Kreisvorstand der SPD Hohenlohe zur Asylpolitik

Zustimmung fanden die Ergebnisse des Flüchtlingsgipfels der Landesregierung beim Kreisvorstand der SPD Hohenlohe. Die Zusage Kretschmanns, ein Flüchtlingssonderkontingent für sexuell misshandelte Frauen aus dem Nordirak und Syrien aufzunehmen, zum Ausbau von Flüchtlingsunterkünften 30 Millionen bereitzustellen, zudem 3000 Plätze in Notunterkünften neu zu schaffen und in den Schulen zur Förderung der Integration 200 Lehrerdeputate bereitzustellen, seien wegweisende Maßnahmen, stellten die Hohenloher SPDler fest. Zur Arbeit vor Ort forderten sie, bei der Zuweisung der Flüchtlinge in die Gemeinden mit den Bürgern und Nachbarn verständnisfördernde Kontakte herzustellen, so dass bestehende Unsicherheiten ernst genommen und abgebaut werden; durch eine Ausweitung der Sprachkurse sollten zudem die berufliche und gesellschaftliche Integration gesichert werden.

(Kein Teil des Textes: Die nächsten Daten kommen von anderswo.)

(* ===== verification/MkfsFiles.v ===== *)
(** * Files in the image ([mkfs.c]: [iappend])

    While the image is made the free map is still to be written.  The disk as it
    will be seen is the image with the map of the blocks handed out so far; a
    file that is appended to grows on that disk as one that [writei] extends. *)
From S2P Require Import Prelude Str Sleeplock Bio Log LogSpec LogOps Tx Fs FsBlocks FsInode FsFiles FsContents FsDirs FsSpec Mkfs.

Lemma xint_u32 x : xint x = u32 x.
Proof.
  unfold xint, get32. cbn [nth Nat.add]. rewrite !Z.shiftr_div_pow2 by lia.
  change (2 ^ 8) with 256. change (2 ^ 16) with 65536. change (2 ^ 24) with 16777216. apply de32_le32.
Qed.

Lemma xshort_u16 x : xshort x = u16 x.
Proof.
  unfold xshort, get16, u8, u16. cbn [nth Nat.add]. rewrite Z.shiftr_div_pow2 by lia. change (2 ^ 8) with 256.
  Z.to_euclidean_division_equations. lia.
Qed.

Lemma xint_small x : 0 <= x < 4294967296 -> xint x = x.
Proof. intros. rewrite xint_u32. by apply u32_small. Qed.

Lemma msb_eq : msb = demo_sb.
Proof. reflexivity. Qed.

Lemma msb_layout : layout 1000 demo_home msb.
Proof. exact demo_layout. Qed.

(** ** The free map *)

Lemma length_bitmap n : length (bitmap n) = BSIZE.
Proof.
  unfold bitmap. assert (forall l d, length (foldl mark_bit d l) = length d) as H.
  { induction l as [|b l IH]; intros d; [done|]. cbn. by rewrite IH, length_mark. }
  apply H.
Qed.

Lemma bitmap_next n : 0 <= n -> bitmap (n + 1) = mark_bit (bitmap n) n.
Proof. intros Hn. unfold bitmap. rewrite seqZ_app by lia. rewrite foldl_app. done. Qed.

Lemma bitmap_free n b : 0 <= n <= 4096 -> 0 <= b -> bit_free (bitmap n) b = (n <=? b).
Proof.
  intros [H0 Hn] Hb. revert n H0 Hn. apply (natlike_ind (fun n => n <= 4096 -> bit_free (bitmap n) b = (n <=? b))).
  - intros _. rewrite (proj2 (Z.leb_le _ _)) by lia. unfold bit_free, bitmap, byte_of. cbn [foldl seqZ].
    change (seqZ 0 0) with (@nil Z). cbn [foldl]. unfold zeroes. by rewrite nth_repeat.
  - intros n Hn IH Hle. rewrite <- Z.add_1_r in *. rewrite bitmap_next, mark_bit_free, IH by (rewrite ?length_bitmap; unfold BSIZE; lia).
    destruct (Z.eqb_spec n b), (Z.leb_spec (n + 1) b), (Z.leb_spec n b); lia || done.
Qed.

(** ** The disk *)

(** As it will be. *)
Definition view (s : mst) : Z -> block := write_disk (sb_bmapstart msb) (bitmap (freeblock s)) (sect s).

Lemma view_map s : view s 58 = bitmap (freeblock s).
Proof. done. Qed.

Lemma view_sect s n : n <> 58 -> view s n = sect s n.
Proof. intros H. unfold view. by rewrite write_disk_other. Qed.

Record img_ok (s : mst) : Prop := {
  im_len n : length (sect s n) = BSIZE;
  im_nsect : nsect s = 1000;
  im_fb : 59 <= freeblock s <= 1000;
  im_zero n : freeblock s <= n -> sect s n = zeroes;
  im_sb : decode_sb (sect s 1) = msb;
}.

Lemma view_used s b : img_ok s -> 0 <= b -> used msb (view s) b = (b <? freeblock s).
Proof.
  intros [_ _ H _ _] Hb. unfold used. change (view s (sb_bmapstart msb)) with (bitmap (freeblock s)).
  rewrite bitmap_free by lia. by rewrite Z.ltb_antisym.
Qed.

Lemma img_fs_ok s : img_ok s -> fs_ok msb (view s).
Proof.
  intros H. split.
  - rewrite view_sect by done. apply H.
  - intros b Hb. change (sb_bmapstart msb) with 58 in Hb. rewrite view_used by (done || lia).
    apply Z.ltb_lt. pose proof (im_fb _ H). lia.
Qed.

Unmut erregte die Flüchtlingspolitik der EU und der Bundesregierung. Die Ablösung der von Italien getragenen Aktion „Mare Nostrum“ zur Rettung der Bootsflüchtlinge im Mittelmeer durch die von der EU getragene Aktion „Frontex“ führe zu neuen Katastrophen. Die Bereitschaft des Bundes, für den technischen Teil gerade mal einen Polizeihubschrauber zur Verfügung zu stellen, sei beschämend, so die Mehrheit der Kreisvorstandsmitglieder.